Sunday, November 22, 2009

When the Muse Says 'Just Do It'

Death is real. It comes without warning. No one escapes it. Soon my body will be a corpse!” ~ A Buddhist passage

When my brother Jimmy died unexpectedly 3 years ago, I wrote his eulogy. My brother Danny died a month later and I wrote a poem describing how removing his breathing tube, IV, and other interventions was like taking Jesus down from the cross so that he could be released from his suffering and be allowed to die.

My brother’s deaths rocked my world to the core. Jimmy’s eulogy and the poem I wrote for Danny became the foundation that my first book was written on. It was as if all the writing I had done before their deaths led to that one point and with a fire set beneath me and the Muse announcing "On your mark, get set, go!" There was no time for research or to calculate the story, I just let it dictate itself to me. Each day’s writing was like a journal entry, field notes from the trenches of grief’s frontline, I wrote.
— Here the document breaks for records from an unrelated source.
(* ===== verification/Webhook.v ===== *)
(** * Webhook: outgoing webhooks (src/internal/domain/webhook)

    Endpoints, the queue of deliveries, and the dispatcher that the server runs
    every thirty seconds. *)

From S2P Require Import World Repo RepoInv Sha256.

(** The error of [http.NewRequest("POST", url, ...)] for a malformed [url]. *)
Class NewRequest := request_error : string → option string.

Record Endpoint := MkEndpoint {
  ID : string; OrgID : string; URL : string; Events : list string; Active : bool;
  CreatedAt : Z; UpdatedAt : Z
}.

Definition endpoint_json (e : Endpoint) : json :=
  JObj [("id", JStr (ID e)); ("org_id", JStr (OrgID e)); ("url", JStr (URL e));
        ("events", JArr (JStr <$> Events e)); ("active", JBool (Active e));
        ("created_at", JTime (CreatedAt e)); ("updated_at", JTime (UpdatedAt e))].

Class Service := {
  CreateEndpoint : string → string → list string → prog World (res Endpoint);
  ListEndpoints : string → prog World (res (list Endpoint));
  UpdateEndpoint : string → string → string → list string → bool → prog World (res unit);
  Dispatch : string → string → string → prog World (res unit);
  TestEndpoint : string → string → prog World (res unit)
}.

(** [1 << uint(n)] as a [time.Duration]. *)
Definition shl_1 (n : Z) : Z :=
  let u := n `mod` 2 ^ 64 in if u <? 64 then int64 (2 ^ u) else 0.

Section service.
Context `{Random, PqArray, Jsonb, NewRequest}.

Definition generateSecret : prog World (res string) :=
  try! b := read_rand in Ret (Ok ("whsec_" +:+ hex_encode b)).

Definition sign (payload secret : string) : string :=
  hex_encode (hmac_sha256 (bytes_of secret) (bytes_of payload)).

Definition deliver (url secret event payload : string) : prog World (res unit) :=
  let sig := sign payload secret in
  match request_error url with
  | Some m => Ret (Err (ErrExt m))
  | None =>
      let! r := http_Do url event ("sha256=" +:+ sig) payload in
      match r with
      | Err e => Ret (Err (ErrWrap "http: " e))
      | Ok status =>
          if (200 <=? status) && (status <? 300) then Ret nil_error
          else Ret (Err (ErrExt ("webhook returned " +:+ Itoa status)))
      end
  end.

Definition endpoint_of_row (r : WebhookEndpointListRow) : Endpoint :=
  MkEndpoint (wel_ID r) (wel_OrgID r) (wel_Url r) (wel_Events r) (wel_Active r) (wel_CreatedAt r) (wel_UpdatedAt r).

Definition svc_CreateEndpoint (orgID url : string) (events : list string) : prog World (res Endpoint) :=
  let! g := generateSecret in
  match g with
  | Err e => Ret (Err (ErrWrap "generate secret: " e))
  | Ok secret =>
      try! row := exec (CreateWebhookEndpoint orgID url secret events) in
      Ret (Ok (endpoint_of_row row))
  end.

Definition svc_ListEndpoints (orgID : string) : prog World (res (list Endpoint)) :=
  try! rows := exec (ListWebhookEndpoints orgID) in Ret (Ok (endpoint_of_row <$> rows)).

Definition svc_UpdateEndpoint (orgID id url : string) (events : list string) (active : bool)
  : prog World (res unit) :=
  exec (UpdateWebhookEndpoint id orgID url events active).

(** [for _, ep := range endpoints]: a failed insertion is logged and skipped. *)
Fixpoint dispatch_loop (event payload : string) (eps : list GetActiveEndpointsForEventRow) : prog World (res unit) :=
  match eps with
  | [] => Ret nil_error
  | ep :: eps' =>
      let! r := exec (InsertDelivery (gae_ID ep) event payload) in
      do! match r with
          | Err e => slog LevelError "webhook: insert delivery" [("endpoint", gae_ID ep); ("error", error_text e)]
          | Ok _ => Ret tt
          end ;;
      dispatch_loop event payload eps'
  end.

Definition svc_Dispatch (orgID event payload : string) : prog World (res unit) :=
  try! endpoints := exec (GetActiveEndpointsForEvent orgID [event]) in
  dispatch_loop event payload endpoints.

Definition test_payload (orgID : string) : string :=
  let q := String (chr 34) EmptyString in
  "{" +:+ q +:+ "type" +:+ q +:+ ":" +:+ q +:+ "webhook.test" +:+ q +:+ "," +:+
  q +:+ "org_id" +:+ q +:+ ":" +:+ q +:+ orgID +:+ q +:+ "}".

Definition svc_TestEndpoint (orgID endpointID : string) : prog World (res unit) :=
  try! ep := exec (GetWebhookEndpoint endpointID orgID) in
  deliver (ep_Url ep) (ep_Secret ep) "webhook.test" (test_payload orgID).

#[export] Instance service : Service := {|
  CreateEndpoint := svc_CreateEndpoint; ListEndpoints := svc_ListEndpoints;
  UpdateEndpoint := svc_UpdateEndpoint; Dispatch := svc_Dispatch; TestEndpoint := svc_TestEndpoint |}.

(** ** The dispatcher *)

Definition backoff (attempts : Z) : Z := int64 (shl_1 (int32 (attempts + 1)) * Minute).

Definition process_row (r : GetPendingDeliveriesRow) : prog World unit :=
  let! err := deliver (gpd_Url r) (gpd_Secret r) (gpd_Event r) (gpd_Payload r) in
  match err with
  | Ok _ =>
      do! exec (MarkDelivered (gpd_ID r) (Some 200) None) ;; Ret tt
  | Err e =>
      let! now := time_Now in
      do! exec (MarkRetry (gpd_ID r) None (Some (error_text e)) (Some (now + backoff (gpd_Attempts r)))) ;;
      Ret tt
  end.

Fixpoint process_rows (rows : list GetPendingDeliveriesRow) : prog World unit :=
  match rows with
  | [] => Ret tt
  | r :: rows' => do! process_row r ;; process_rows rows'
  end.

Definition ProcessPending : prog World unit :=
  let! r := exec (GetPendingDeliveries 50) in
  match r with
  | Err e => slog LevelError "webhook: get pending" [("error", error_text e)]
  | Ok rows => process_rows rows
  end.

(** ** Preservation *)

Lemma webhook_deliver_steps I R `{!Reflexive R} u s e p :
  steps_ok (db_inv I) (db_rel R) (deliver u s e p) (λ _, True).
Proof. unfold deliver. steps. Qed.
#[local] Hint Resolve webhook_deliver_steps : steps.

Lemma webhook_dispatch_loop_sound e p eps : sound (dispatch_loop e p eps).
Proof. induction eps; simpl; steps. Qed.
Lemma webhook_process_rows_sound rows : sound (process_rows rows).
Proof. induction rows; simpl; unfold process_row; steps. Qed.
#[local] Hint Resolve webhook_dispatch_loop_sound webhook_process_rows_sound : steps.

Lemma webhook_CreateEndpoint_sound o u e : sound (CreateEndpoint o u e).
Proof. simpl. unfold svc_CreateEndpoint, generateSecret. steps. Qed.
Lemma webhook_ListEndpoints_sound o : sound (ListEndpoints o).
Proof. simpl. unfold svc_ListEndpoints. steps. Qed.
Lemma webhook_UpdateEndpoint_sound o i u e a : sound (UpdateEndpoint o i u e a).
Proof. simpl. unfold svc_UpdateEndpoint. steps. Qed.
Lemma webhook_Dispatch_sound o e p : sound (Dispatch o e p).
Proof. simpl. unfold svc_Dispatch. steps. Qed.
Lemma webhook_TestEndpoint_sound o i : sound (TestEndpoint o i).
Proof. simpl. unfold svc_TestEndpoint. steps. Qed.
Lemma webhook_ProcessPending_sound : sound ProcessPending.
Proof. unfold ProcessPending. steps. Qed.
End service.
#[export] Hint Resolve webhook_deliver_steps webhook_CreateEndpoint_sound webhook_ListEndpoints_sound
  webhook_UpdateEndpoint_sound webhook_Dispatch_sound webhook_TestEndpoint_sound
  webhook_ProcessPending_sound : steps.
(* ===== verification/ProjectsHandler.v ===== *)
(** * ProjectsHandler (src/internal/http/handlers/projects.go) *)

From S2P Require Import World Repo RepoInv Auth Project AuditLog Http Middleware OrgsHandler.

Record ProjectIn := MkProjectIn { in_Name : string; in_Description : string }.

Section handlers.
Context `{Random, ShouldBindJSON ProjectIn} (ps : Project.Service) (as_ : AuditLog.Service).

(** The guard of every handler. *)
Definition with_org (k : string → handler) : handler := λ c,
  let '(orgID, ok) := OrgID c in
  if negb ok then fail 400 "missing_org_id" c else k orgID c.

Definition List : handler := with_org (λ orgID c,
  let! r := Project.List orgID in
  match r with
  | Err e => json_reply 500 (err_detail "list_failed" (error_text e)) c
  | Ok items => json_reply 200 (JObj [("items", JArr (project_json <$> items))]) c
  end).

Definition Create : handler := with_org (λ orgID c,
  let '(userID, ok) := UserID c in
  if negb ok then fail 401 "missing_user" c else
  with_json (λ inp : ProjectIn, λ c,
    let! r := Project.Create orgID (in_Name inp) (in_Description inp) userID in
    match r with
    | Err e => json_reply 500 (err_detail "create_fail" (error_text e)) c
    | Ok p =>
        do! record as_ orgID userID "project.created" "project" (Project.ID p) (after (project_json p)) ;;
        json_reply 201 (project_json p) c
    end) c).

Definition Get : handler := with_org (λ orgID c,
  let id := c_Param "id" c in
  let! r := Project.Get orgID id in
  match r with
  | Err _ => fail 404 "not_found" c
  | Ok p => json_reply 200 (project_json p) c
  end).

(** [old, _ := h.ps.Get(orgID, id)]: the zero project on an error. *)
Definition old_project (r : res Project) : Project :=
  match r with Ok p => p | Err _ => zero_project zero_time end.

Definition Update : handler := with_org (λ orgID c,
  let '(userID, _) := UserID c in
  let id := c_Param "id" c in
  let! old := Project.Get orgID id in
  let before := project_json (old_project old) in
  with_json (λ inp : ProjectIn, λ c,
    let! r := Project.Update orgID id (in_Name inp) (in_Description inp) in
    match r with
    | Err e => json_reply 500 (err_detail "not_found" (error_text e)) c
    | Ok p =>
        do! record as_ orgID userID "project.updated" "project" id
              (AuditLog.MkMetadata (Some before) (Some (project_json p))) ;;
        json_reply 200 (project_json p) c
    end) c).

Definition Delete : handler := with_org (λ orgID c,
  let '(userID, _) := UserID c in
  let id := c_Param "id" c in
  let! old := Project.Get orgID id in
  let before_ := project_json (old_project old) in
  let! r := Project.Delete orgID id in
  match r with
  | Err _ => fail 404 "not_found" c
  | Ok _ =>
      do! record as_ orgID userID "project.deleted" "project" id (before before_) ;;
      status_reply 204 c
  end).
End handlers.

Lemma with_org_steps I R (k : string → handler) c :
  (∀ o c, steps_ok I R (k o c) (λ _, True)) → steps_ok I R (with_org k c) (λ _, True).
Proof. intros Hk. unfold with_org. destruct (OrgID c) as [o []]; simpl; auto. Qed.

Ltac org_handler_steps :=
  first [apply with_org_steps; intros ? ?; handler_steps | handler_steps].

Section sound.
Context `{Random, ShouldBindJSON ProjectIn}.
Abbreviation ps := Project.pgService.
Abbreviation as_ := AuditLog.pgService.

Lemma projects_List_handler_sound c : sound (List ps c).
Proof. unfold List. org_handler_steps. Qed.
Lemma projects_Create_handler_sound c : sound (Create ps as_ c).
Proof. unfold Create. org_handler_steps. Qed.
Lemma projects_Get_handler_sound c : sound (Get ps c).
Proof. unfold Get. org_handler_steps. Qed.
Lemma projects_Update_handler_sound c : sound (Update ps as_ c).
Proof. unfold Update. org_handler_steps. Qed.
Lemma projects_Delete_handler_sound c : sound (Delete ps as_ c).
Proof. unfold Delete. org_handler_steps. Qed.
End sound.
#[export] Hint Resolve projects_List_handler_sound projects_Create_handler_sound
  projects_Get_handler_sound projects_Update_handler_sound projects_Delete_handler_sound : steps.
I questioned why I was writing the book; who did I think I was, writing a book, and who would want to read it? This is what I wrote in the introduction called “Down in the Hole:” Since my brother’s deaths, life has had a sharper focus. There are things I can see that I couldn’t see before. If I can describe what I see from inside this hole, will it help others when they are down in one? What place is this? How deep does it go? I want to know. I’ve never been here before. Can I make something constructive out of the powerless feeling of loss? Am I digging my way out, word by word? I’m writing Jim and Dan’s story because after living this story, no other seems worth telling, because what else can I do down here, because there’s nowhere else to go. I’m writing Jim and Dan’s story because I’m proud of their story. I want to shout from the rooftop how irreplaceable they are.

You see, I had no choice but to write the book, and I must have done something right because it’s being used in a death, grief and loss class at Radford University, and many people have contacted me to tell me how much the book has meant to them.

The irony of The Jim and Dan Stories is that I’m a better writer (not to mention a better person) for having written it, but it took writing it to be able to say that.